The GP's here are useless and just throw pills at you and tell you to go away, basically. 8 weeks to get a swab back when you're bleeding at 14 weeks pregnant.. Refusing to do malaria bloods when you've juts got back from Kenya, are pregnant, and have a fever of nearly 40.. Throwing Beta-blockers at my husband (former manic-depressive -refusing to raalise he needs help again) and telling him it's 'normal' after a baby.. Making me cry telling me I wasn't feeding my baby enough as I don't have enough milk so I have to give her formula and give up breastfeeding (3 GPs told me this) when she actually had severe reflux so I decided myself to take her to A&E... Getting told I didn't need a smear test when I was 2 years overdue one (I had to have one when I was 17) and refusing point blank for 2 years.. Having a nurse get the arse with me as I asked her to check my (formerly infected - thanks to dirty forceps) episiotomy scar at my 6-week check (seriously) and then telling me that Cerazette isn't suitable for BFing and was trying to prescribe me something else, so I made her find a copy of the BNF and check it... Midwife ignoring my concerns about the high risk for Spina Bifida in my baby (my twin sister has a mild case of it) and refusing to prescribe an anti-emetic for weeks and weeks even though I'd lost nearly 2 stone in the first couple of months of pregnancy, and tried to throw anti-depressants at me because I complained I wasn't sleeping well because of my back, and according to her that must mean "I'm depressed and going to kill myself" :wacko: Oh the list goes on... Sorry that became my "I hate my GP surgery so I can't go there for help" rant! :blush:
 
They sound terrible! I know if I phone up and say there's something wrong with jenny or I have pnd, they'll at least call back within the hour, even if I can't get an appointment. :nope: is there anyway you can transfer doctors?
 
Big hugs Lettuce. I was also seen as "high risk" for PND (traumatic pregnancy, baby with spina bifida, failed induction, c-section, unable to breast feed, little family support, baby having major surgery at 12 weeks....). I too thought I'd dodged it, but now am not too sure I have.
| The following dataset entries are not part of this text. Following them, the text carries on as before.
(** * The Daily Pennsylvanian headline scraper (script.py)

    A shallow embedding of [script.py]: the four scraping functions
    ([scrape_data_point], [scrape_featured_headlines],
    [scrape_most_recent_headlines], [scrape_social_media_links]) and the
    [__main__] block that stores their results in a [DailyEventMonitor].

    - Python [str] is [string]; a character is a code point below 256.
    - A BeautifulSoup tree is the inductive [PageElement].
    - [dict] is stdpp's [gmap] with [string] keys.
    - [requests.get] reads the next outcome of the network, a function from
      the request number to what that request yields; the request counter is
      the state threaded through the scraping functions.
    - A raised exception is the [Raise] case of [result].
    - Logging is left out; it changes nothing the functions return or
      store. Writing the file is taken to succeed. *)

From Stdlib Require Import Ascii.
From stdpp Require Import base option list strings gmap fin_maps.

Set Warnings "-register-all".

(** ** Python strings *)

Module Str.

(** [str.isspace] on one character, for code points below 256: TAB, LF, VT,
    FF, CR, the separators FS GS RS US, space, NEL and NBSP. *)
Definition isspace (c : ascii) : bool :=
  match c with
  | "009" | "010" | "011" | "012" | "013"
  | "028" | "029" | "030" | "031" | " " | "133" | "160" => true
  | _ => false
  end%char.

(** [s.lstrip()] *)
Fixpoint lstrip (s : string) : string :=
  match s with
  | EmptyString => EmptyString
  | String c s' => if isspace c then lstrip s' else s
  end.

(** [s.rstrip()] *)
Fixpoint rstrip (s : string) : string :=
  match s with
  | EmptyString => EmptyString
  | String c s' =>
      match rstrip s' with
      | EmptyString => if isspace c then EmptyString else String c EmptyString
      | t => String c t
      end
  end.

(** [s.strip()] *)
Definition strip (s : string) : string := rstrip (lstrip s).

(** [sub in s] *)
Fixpoint contains (sub s : string) : bool :=
  String.prefix sub s
  || match s with
     | EmptyString => false
     | String _ s' => contains sub s'
     end.

(** [sep.join(l)] *)
Fixpoint join (sep : string) (l : list string) : string :=
  match l with
  | [] => ""
  | [x] => x
  | x :: l' => x +:+ sep +:+ join sep l'
  end.

(** Every character of [s] is white space. *)
Fixpoint blank (s : string) : bool :=
  match s with
  | EmptyString => true
  | String c s' => isspace c && blank s'
  end.

(** The first and the last character of a string. *)
Definition first (s : string) : option ascii :=
  match s with
  | EmptyString => None
  | String c _ => Some c
  end.

Fixpoint final (s : string) : option ascii :=
  match s with
  | EmptyString => None
  | String c EmptyString => Some c
  | String _ s' => final s'
  end.

End Str.

(** ** BeautifulSoup trees *)

(** What [html.parser] builds. A [Tag] carries its name, the tokens of its
    [class] attribute (bs4 stores this attribute as the list of its words;
    the list is empty for a tag without one), its other attributes, whose
    values are strings, and its children in document order. The
    [BeautifulSoup] object is itself a [Tag], named ["[document]"]. *)
Inductive PageElement : Type :=
| NavigableString (s : string)
| Tag (name : string) (class_ : list string) (attrs : gmap string string)
      (contents : list PageElement).

Module Soup.

(** [tag.descendants]: every node below [e], in document order. *)
Fixpoint descendants (e : PageElement) : list PageElement :=
  match e with
  | NavigableString _ => []
  | Tag _ _ _ cs => flat_map (fun c => c :: descendants c) cs
  end.

(** [tag.text]: the strings below [e], concatenated in document order. *)
Fixpoint text (e : PageElement) : string :=
  match e with
  | NavigableString s => s
  | Tag _ _ _ cs => fold_right (fun c acc => text c +:+ acc) "" cs
  end.

(** [tag.get(key)] *)
Definition get (key : string) (e : PageElement) : option string :=
  match e with
  | NavigableString _ => None
  | Tag _ _ attrs _ => attrs !! key
  end.

(** How bs4 matches [class_=q] against a tag's class list: some token is
    [q], or the tokens joined by single spaces are [q]. *)
Definition class_matches (q : string) (cls : list string) : bool :=
  existsb (String.eqb q) cls || String.eqb (Str.join " " cls) q.

(** A tag called [name]; with [class_=q] when [q] is given. *)
Definition matches (name : string) (q : option string) (e : PageElement) : bool :=
  match e with
  | NavigableString _ => false
  | Tag n cls _ _ =>
      String.eqb n name
      && match q with
         | None => true
         | Some q => class_matches q cls
         end
  end.

(** [tag.findAll(name, class_=q)] *)
Definition findAll (name : string) (q : option string) (e : PageElement)
  : list PageElement :=
  List.filter (matches name q) (descendants e).

(** [tag.find(name, class_=q)]: the first match, [None] without one. *)
Definition find (name : string) (q : option string) (e : PageElement)
  : option PageElement :=
  head (findAll name q e).

End Soup.

(** ** Exceptions, responses and the network *)

Inductive exn : Type :=
| AttributeError      (* attribute access on [None] *)
| RequestException.   (* [requests.get] could not complete the request *)

Inductive result (A : Type) : Type :=
| Return (a : A)
| Raise (e : exn).
Arguments Return {A} a.
Arguments Raise {A} e.

(** What the code reads of a [requests.Response]. *)
Record Response : Type := mkResponse {
  ok : bool;
  status_code : Z;
  text : string
}.

(** What one call of [requests.get] yields. *)
Inductive outcome : Type :=
| Responds (r : Response)
| Fails.

(** A computation that may call [requests.get]: the state is the number of
    requests made so far, and it ends by returning or by raising. *)
Definition M (A : Type) : Type := nat → result A * nat.

Definition ret {A} (a : A) : M A := fun n => (Return a, n).
Definition bind {A B} (m : M A) (k : A → M B) : M B :=
  fun n =>
    match m n with
    | (Return a, n') => k a n'
    | (Raise e, n') => (Raise e, n')
    end.
Definition lift {A} (r : result A) : M A := fun n => (r, n).

Notation "'let*' x ':=' m 'in' k" := (bind m (fun x => k))
  (at level 10, x name, m at level 200, k at level 200, only parsing).

(** A list comprehension whose body may raise: the first failure ends it. *)
Fixpoint comprehension {A B} (f : A → result B) (l : list A) : result (list B) :=
  match l with
  | [] => Return []
  | x :: l' =>
      match f x with
      | Raise e => Raise e
      | Return y =>
          match comprehension f l' with
          | Raise e => Raise e
          | Return ys => Return (y :: ys)
          end
      end
  end.

(** [o.attr] for [o] that may be [None]. *)
Definition getattr {A B} (o : option A) (attr : A → B) : result B :=
  match o with
  | Some e => Return (attr e)
  | None => Raise AttributeError
  end.

(** Python's truth value of [tag.get(key)]: [None] and [""] are false. *)
Definition truthy (href : option string) : bool :=
  match href with
  | Some (String _ _) => true
  | _ => false
  end.

(** ** The scraping functions *)

Section Scraper.

(** [bs4.BeautifulSoup(markup, "html.parser")] *)
Variable BeautifulSoup : string → PageElement.
(** The outcome of the [n]-th request of the run, for the URL asked. *)
Variable network : string → nat → outcome.

Definition requests_get (url : string) : M Response :=
  fun n =>
    match network url n with
    | Responds r => (Return r, S n)
    | Fails => (Raise RequestException, S n)
    end.

(** [scrape_data_point]; [None] is Python's [None], which the function
    returns by falling off its end when [req.ok] is false. *)
Definition scrape_data_point : M (option string) :=
  let* req := requests_get "https://www.thedp.com" in
  if ok req then
    let soup := BeautifulSoup (text req) in
    let target_element := Soup.find "a" (Some "frontpage-link") soup in
    let data_point :=
      match target_element with
      | None => ""
      | Some e => Soup.text e
      end in
    ret (Some data_point)
  else ret None.

Definition scrape_featured_headlines : M (list string) :=
  let* req := requests_get "https://www.thedp.com" in
  if ok req then
    let soup := BeautifulSoup (text req) in
    let target_divs := Soup.findAll "div" (Some "special-edition") soup in
    let target_a_items :=
      map (Soup.find "a" (Some "frontpage-link standard-link")) target_divs in
    let* formatted_titles :=
      lift (comprehension
              (fun a => getattr a (fun e => Str.strip (Soup.text e)))
              target_a_items) in
    ret formatted_titles
  else ret [].

Definition scrape_most_recent_headlines : M (list string) :=
  let* req := requests_get "https://www.thedp.com" in
  if ok req then
    let soup := BeautifulSoup (text req) in
    let target_div_items :=
      Soup.findAll "div" (Some "story sidebar-story") soup in
    let formatted_titles :=
      map (fun a => Str.strip (Soup.text a)) target_div_items in
    ret formatted_titles
  else ret [].

(** The first loop of [scrape_social_media_links]: the [href] of the first
    link of each list item, kept when it is not empty. *)
Fixpoint collect_links (target_li : list PageElement) (links : list string)
  : result (list string) :=
  match target_li with
  | [] => Return links
  | li :: rest =>
      let target_a_ele := Soup.find "a" None li in
      match getattr target_a_ele (Soup.get "href") with
      | Raise e => Raise e
      | Return href =>
          if truthy href
          then collect_links rest (links ++ [default "" href])
          else collect_links rest links
      end
  end.

(** One turn of its second loop. *)
Definition classify (formatted_output : gmap string string) (link : string)
  : gmap string string :=
  if Str.contains "facebook.com" link then
    <["facebook" := link]> formatted_output
  else if Str.contains "twitter.com" link then
    <["twitter" := link]> formatted_output
  else if Str.contains "instagram.com" link then
    <["instagram" := link]> formatted_output
  else formatted_output.
Lemma residualTerm_linear (q q1 q2 : PoissonQuad.t) (a b : R)
      (Xpts vars v1 v2 : list R) (m n i : nat) :
  PoissonQuad.knots q1 = PoissonQuad.knots q ->
  PoissonQuad.knots q2 = PoissonQuad.knots q ->
  (forall j, (j < order * order)%nat ->
     get (PoissonQuad.f q) j
       = a * get (PoissonQuad.f q1) j + b * get (PoissonQuad.f q2) j) ->
  (forall j, (j < order * order)%nat ->
     get vars j = a * get v1 j + b * get v2 j) ->
  residualTerm q Xpts vars m n i
    = a * residualTerm q1 Xpts v1 m n i + b * residualTerm q2 Xpts v2 m n i.
Proof.
  intros Hk1 Hk2 Hf Hv. rewrite !residualTerm_sums.
  destruct (getGaussPtsWts order) as [pts wts].
  rewrite (getShapeFunctionsDeriv_knots q1 q _ Hk1).
  rewrite (getShapeFunctionsDeriv_knots q2 q _ Hk2).
  destruct (getShapeFunctionsDeriv q [get pts n; get pts m]) as [[N Na] Nb].
  destruct (jacobian2d (getJacobianTransform Na Nb Xpts)) as [h J].
  cbv zeta.
  set (Nx := fun k => get Na k * get J 0 + get Nb k * get J 2).
  set (Ny := fun k => get Na k * get J 1 + get Nb k * get J 3).
  assert (L : forall (c : nat -> R) (u u1 u2 : list R),
    (forall j, (j < order * order)%nat ->
       get u j = a * get u1 j + b * get u2 j) ->
    Rsum (order * order) (fun j => c j * get u j)
      = a * Rsum (order * order) (fun j => c j * get u1 j)
        + b * Rsum (order * order) (fun j => c j * get u2 j)).
  { intros c u u1 u2 Hu. rewrite <- !Rsum_scal, <- Rsum_plus.
    apply Rsum_ext; intros j Hj. rewrite Hu by exact Hj. ring. }
  rewrite (L Nx vars v1 v2 Hv), (L Ny vars v1 v2 Hv).
  rewrite (L (get N) _ _ _ Hf). ring.
Qed.
Lemma keys_field_number (k lit : string) :
  map fst (field_number k lit) = if is_unset (GNumber lit) then [] else [k].
Proof. unfold field_number; simpl. now destruct (is_empty_string lit). Qed.

Lemma keys_field_array (k : string) (l : list Attachment) (js : list json) :
  List.length js = List.length l ->
  map fst (field_array k js) = if is_unset (GAttachments l) then [] else [k].
Proof. destruct l, js; simpl; intro H; congruence. Qed.

Lemma no_placeholders_app (a b : list (string * json)) :
  no_placeholders (a ++ b) = no_placeholders a && no_placeholders b.
Proof. apply forallb_app. Qed.

Lemma no_placeholders_field_string (k s : string) :
  no_placeholders (field_string k s) = true.
Proof. unfold field_string. now destruct s. Qed.

Lemma no_placeholders_field_int (k : string) (n : Z) :
  no_placeholders (field_int k n) = true.
Proof.
  unfold field_int. destruct (n =? 0); [reflexivity|].
  simpl. now rewrite FormatInt_nonempty.
Qed.

Lemma no_placeholders_field_strings (k : string) (l : list string) :
  no_placeholders (field_strings k l) = true.
Proof. now destruct l. Qed.

Lemma no_placeholders_field_number (k lit : string) :
  no_placeholders (field_number k lit) = true.
Proof. unfold field_number. now destruct lit. Qed.

Lemma no_placeholders_field_array (k : string) (js : list json) :
  no_placeholders (field_array k js) = true.
Proof. now destruct js. Qed.

Create Rewrite HintDb members.
Create Rewrite HintDb keys.

#[local] Hint Rewrite no_placeholders_app no_placeholders_field_string
  no_placeholders_field_int no_placeholders_field_strings
  no_placeholders_field_number no_placeholders_field_array : members.

#[local] Hint Rewrite map_app set_keys_cons keys_field_string keys_field_int
  keys_field_strings keys_field_number : keys.

(** An integer field that is written never shows the literal [0]. *)
Lemma field_int_not_zero (k : string) (n : Z) (v : json) :
  In (k, v) (field_int k n) -> v <> JNumber "0".
Proof.
  unfold field_int. destruct (n =? 0) eqn:E; simpl; [tauto|].
  intros [H | []] C. injection H as H. subst v. injection C as C.
  apply (FormatInt_inj n 0) in C. subst n. discriminate E.
Qed.

Lemma Attachment_members_keys (a : Attachment) :
  map fst (Attachment_members a) = set_keys (Attachment_fields a).
Proof.
  unfold Attachment_members, Attachment_fields.
  autorewrite with keys. unfold set_keys at 1; simpl filter; simpl map.
  now rewrite List.app_nil_r.
Qed.

Lemma Attachment_members_set (a : Attachment) :
  no_placeholders (Attachment_members a) = true.
Proof. unfold Attachment_members. now autorewrite with members. Qed.

(** The attachments array: one object per attachment, in the same order. *)
Lemma marshal_Attachments_inr (l : list Attachment) (js : list json) :
  marshal_Attachments l = inr js ->
  js = map (fun a => JObject (Attachment_members a)) l.
Proof.
  revert js. induction l as [|a l IH]; simpl; intros js H.
  - now injection H as <-.
  - unfold marshal_Attachment in H.
    destruct (negb (is_empty_string (TS a)) && negb (isValidNumber (TS a)));
      [discriminate|].
    destruct (marshal_Attachments l) as [e|js'] eqn:E; [discriminate|].
    injection H as <-. f_equal. now apply IH.
Qed.

Lemma marshal_Attachments_total (l : list Attachment) :
  forallb TS_ok l = true ->
  marshal_Attachments l = inr (map (fun a => JObject (Attachment_members a)) l).
Proof.
  induction l as [|a l IH]; simpl; [reflexivity|].
  intro H. apply andb_true_iff in H as [Ha Hl].
  unfold marshal_Attachment, TS_ok in *.
  destruct (is_empty_string (TS a)), (isValidNumber (TS a));
    try discriminate; simpl; now rewrite IH.
Qed.
(** * A shallow embedding of the JILUA LuaJIT bytecode loader, block resolver
    and lifter, with the properties of its specification.

    Conventions of the embedding.
    - Bytes and machine integers are [Z] values; a [u32] result is masked
      with [mask32] where the Rust code truncates.
    - Rust integer overflow (negation of [i16::MIN], a shift by 32 or more,
      an addition past the type's range) is a program error that panics in
      the default (debug) build profile; it is modelled as [Panic].
    - A [Res] is the outcome of a Rust call: [Ok], an [Err] of
      [DecompileError], a [Panic] ([unwrap] on [None], [panic!],
      [unimplemented!], out of range slicing), or [Diverge] when a modelled
      loop or recursion exceeds its fuel (the Rust code would not return).
    - A [Read] stream is the list of bytes still to be read; readers take it
      and return the remaining bytes. *)

From Stdlib Require Import ZArith Lia.
From stdpp Require Import base gmap list strings sets.

Open Scope Z_scope.

(** ** Errors and outcomes (src/src/error.rs) *)

Inductive DecompileError : Type :=
| IO
| InvalidULeb128
| InvalidHeaderBytes (msg : string)
| UnknownInsOpcode
| UnexpectedInsOpcode
| InvalidPriValue.

Inductive Res (A : Type) : Type :=
| Ok (a : A)
| Err (e : DecompileError)
| Panic
| Diverge.
Arguments Ok {A} a.
Arguments Err {A} e.
Arguments Panic {A}.
Arguments Diverge {A}.

#[global] Instance Res_ret : MRet Res := fun A a => Ok a.
#[global] Instance Res_bind : MBind Res := fun A B k m =>
  match m with
  | Ok a => k a
  | Err e => Err e
  | Panic => Panic
  | Diverge => Diverge
  end.

(** [Option::unwrap] *)
Definition unwrap {A} (o : option A) : Res A :=
  match o with Some a => Ok a | None => Panic end.

Definition mask32 : Z := 4294967295.

(** A byte stream: the bytes not yet read. *)
Definition stream := list Z.

(** [data.read_exact(&mut [0u8; n])]: a short read is an IO error. *)
Definition read_exact (n : nat) (s : stream) : Res (list Z * stream) :=
  if decide (n <= length s)%nat then Ok (take n s, drop n s) else Err IO.
(** A 800 x 150 display (the application's size) that is animating. *)
Definition display : Waveform.t :=
  Waveform.start_animation
    (Waveform.update_amplitude (Waveform.init 800 150) (1 # 2)).

Definition rng (i : nat) : Z := Z.of_nat (i * 7 + 3).

(** A display that is only 2 high. *)
Definition low_display : Waveform.t :=
  Waveform.start_animation (Waveform.init 800 2).

(** A recordings directory with two recordings, a text file and a
    sub-directory, and a temporary recording outside it. *)
Definition fs : Os.filesystem :=
  <["recordings" := Os.Dir]>
    (<["recordings/a.wav" := Os.File [x01; x02] 5]>
      (<["recordings/b.wav" := Os.File [x03] 7]>
        (<["recordings/notes.txt" := Os.File [x04] 9]>
          (<["recordings/sub" := Os.Dir]>
            (<["recordings/sub/c.wav" := Os.File [] 1]>
              (<["/tmp" := Os.Dir]>
                (<["/tmp/tmpk3.wav" := Os.File [x52; x49] 3]> ∅))))))).

Definition fm : FileManager.t := FileManager.mk "recordings".

Definition now : Datetime.t := Datetime.mk 2024 3 7 9 5 0 123.
Definition later : Datetime.t := Datetime.mk 2024 3 7 9 5 1 0.

(** Chunks as the capture loop reads them: 1024 samples, 2048 bytes.
    One is silence, one is 1024 times the sample -32768. *)
Definition silent_chunk : list byte := repeat x00 2048.
Definition negative_full_scale_chunk : list byte := concat (repeat [x00; x80] 1024).

(** A session of 2097152 chunks: 4 GiB of samples, some 13.5 hours. *)
Definition long_session : list (list byte) := repeat silent_chunk (Z.to_nat 2097152).

(** The name [mkstemp] picks. *)
Definition tmp : string := "/tmp/tmp9x.wav".

(** The temporary recording saved twice, with generated names, one second
    apart. *)
Definition saved_twice : option Os.filesystem :=
  match FileManager.save_recording fm fs now "/tmp/tmpk3.wav" None with
  | Some (fs1, _) =>
      match FileManager.save_recording fm fs1 later "/tmp/tmpk3.wav" None with
      | Some (fs2, _) => Some fs2
      | None => None
      end
  | None => None
  end.

End Scenario.

(** * Properties *)

(** ** Python numbers *)

Lemma int_inject_Z (z : Z) : Py.int (inject_Z z) = z.
Proof.
  unfold Py.int, Qceiling.
  destruct (Qle_bool 0 (inject_Z z)); [apply Qfloor_Z|].
  change (- inject_Z z)%Q with (inject_Z (- z)). rewrite Qfloor_Z. lia.
Qed.

Lemma fmod_range (x y : Q) : (0 < y)%Q -> (0 <= Py.fmod x y /\ Py.fmod x y < y)%Q.
Proof.
  intros Hy. unfold Py.fmod.
  pose proof (Qfloor_le (x / y)) as Hlo.
  pose proof (Qlt_floor (x / y)) as Hhi.
  rewrite inject_Z_plus in Hhi.
  assert (Hx : (x == y * (x / y))%Q) by (field; lra).
  set (f := inject_Z (Qfloor (x / y))) in *.
  set (q := (x / y)%Q) in *.
  assert (H1 : (y * f <= y * q)%Q) by (apply Qmult_le_l; assumption).
  assert (H2 : (y * q < y * (f + inject_Z 1))%Q) by (apply Qmult_lt_l; assumption).
  change (inject_Z 1) with 1%Q in H2.
  split; lra.
Qed.
(** * simple_events: key and joystick binding tables and the KeyListener

    A shallow embedding of [simple_events/joy_map.py],
    [simple_events/key_manager.py] and [event_handler/file_parser.py].

    Python dictionaries are insertion ordered and the code depends on that
    order (the first slot holding a bind name wins a scan, a merge replays the
    other table slot by slot), so a dictionary is an association list in
    insertion order whose keys are pairwise distinct.  Mutation becomes
    explicit state passing; a raised exception is the [Raise] case of
    [result]; log records are returned next to the new state. *)

From Stdlib Require Import List ZArith String Bool Lia.
Import ListNotations.
Open Scope string_scope.
Open Scope Z_scope.
Open Scope list_scope.

(** ** Python values, exceptions *)

(** Hashable values: what event attributes and the keys of the tables hold
    once analog read-outs are gone: [None], an int, a str, or a tuple of
    such (the [rel] of a trackball motion, say). *)
#[warnings="-register-all"] Inductive pyval : Type :=
| PNone
| PInt (z : Z)
| PStr (s : string)
| PTuple (items : list pyval).

Inductive exn : Type :=
| ValueError
| TypeError
| IndexError
| KeyError.

Inductive result (A : Type) : Type :=
| Ok (a : A)
| Raise (e : exn).
Arguments Ok {A} a.
Arguments Raise {A} e.

Definition rbind {A B : Type} (r : result A) (k : A -> result B) : result B :=
  match r with
  | Ok a => k a
  | Raise e => Raise e
  end.

Notation "x <- r ;; k" := (rbind r (fun x => k))
  (at level 61, r at next level, right associativity).

(** Equality of keys, as [==] and [hash] give it on the modelled values. *)
Class EqDec (K : Type) : Type :=
  eq_dec : forall a b : K, {a = b} + {a <> b}.

#[export] Instance string_EqDec : EqDec string := string_dec.
#[export] Instance Z_EqDec : EqDec Z := Z.eq_dec.
#[export] Instance bool_EqDec : EqDec bool := bool_dec.
#[export] Instance nat_EqDec : EqDec nat := Nat.eq_dec.

#[export] Instance pyval_EqDec : EqDec pyval.
Proof.
  unfold EqDec. fix IH 1. intros a b.
  destruct a as [| z | s | items], b as [| z' | s' | items'];
    try (right; discriminate).
  - left. reflexivity.
  - destruct (Z.eq_dec z z') as [-> | Hne]; [left; reflexivity |].
    right. intros H. inversion H. contradiction.
  - destruct (string_dec s s') as [-> | Hne]; [left; reflexivity |].
    right. intros H. inversion H. contradiction.
  - destruct (list_eq_dec IH items items') as [-> | Hne]; [left; reflexivity |].
    right. intros H. inversion H. contradiction.
Defined.

#[export] Instance option_EqDec {K : Type} `{EqDec K} : EqDec (option K).
Proof.
  intros a b. unfold EqDec in *. decide equality.
Defined.

#[export] Instance prod_EqDec {A B : Type} `{EqDec A} `{EqDec B} : EqDec (A * B).
Proof.
  intros a b. unfold EqDec in *. decide equality.
Defined.

#[export] Instance list_EqDec {K : Type} `{EqDec K} : EqDec (list K).
Proof.
  intros a b. unfold EqDec in *. decide equality.
Defined.

Definition eqb {K : Type} `{EqDec K} (a b : K) : bool :=
  if eq_dec a b then true else false.

(** ** Python lists and dictionaries *)

Section PyList.
Context {A : Type} `{EqDec A}.

(** [x in l] *)
Fixpoint py_in (x : A) (l : list A) : bool :=
  match l with
  | [] => false
  | y :: r => if eq_dec x y then true else py_in x r
  end.

(** [l.remove(x)]: drops the first occurrence only.  The callers test
    [x in l] first, so the [ValueError] of an absent item never fires. *)
Fixpoint list_remove (x : A) (l : list A) : list A :=
  match l with
  | [] => []
  | y :: r => if eq_dec x y then r else y :: list_remove x r
  end.
End PyList.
I told DH last night he has til the end of March to shape up, start acting like a husband and father, or he goes back to his Mum's. If I'm going to end up feeling like a single mother, I might as well be one. I want the loving, caring man I married back - not the selfish, lazy, sex mad t**t he's turned into over the last 8 months. I want the man who made me feel like a princess sometimes, not the one who makes me feel like a maid/slave. Last night he went upstairs to watch TV while I was on the phone to my Mum - fine, except 2 hours later, I had fed Pud, got her to sleep, done the dishes, cleaned the kitchen, washed her bottles, made her new ones.........he was still sat watching TV. When I asked why he hadn't come down to help, I got "I wanted to watch TV." Well I wanted to go out and s**g Colin Farrell but I didn't because I have a baby to care for. My younger brother has been getting up to his GF's baby for 3 hours everynight at the weekend to give GF time to sleep (baby not well) - it's not even his child, yet my DH can't even be bothered to feed his own daughter! I'm so tired, my back hurts, my knee feels like it's been hit by a sledgehammer (I have a cyst at the back of my knee - long story) and my psoriasis has flared up. I go back to work in 6 weeks, and have told him I want him sorted or moved out by then if he's not prepared to do more.
 
Good for you babyboo! :hugs: I'm sorry it's come to an ultimation. :( I hope he realises what he'll lose.
Maybe there's something about this stage that's making us all feel low? I really hope we all feel better soon. I went to bounce n rhyme and on the way back she fell asleep about 1, she's been asleep since so I've had lunch, and basically sat on my bum! I know I should be doing more housework, but ive done the dishes and hung up a wash so I think that's me for the day. I think I need a rest. DH should do more when he comes in.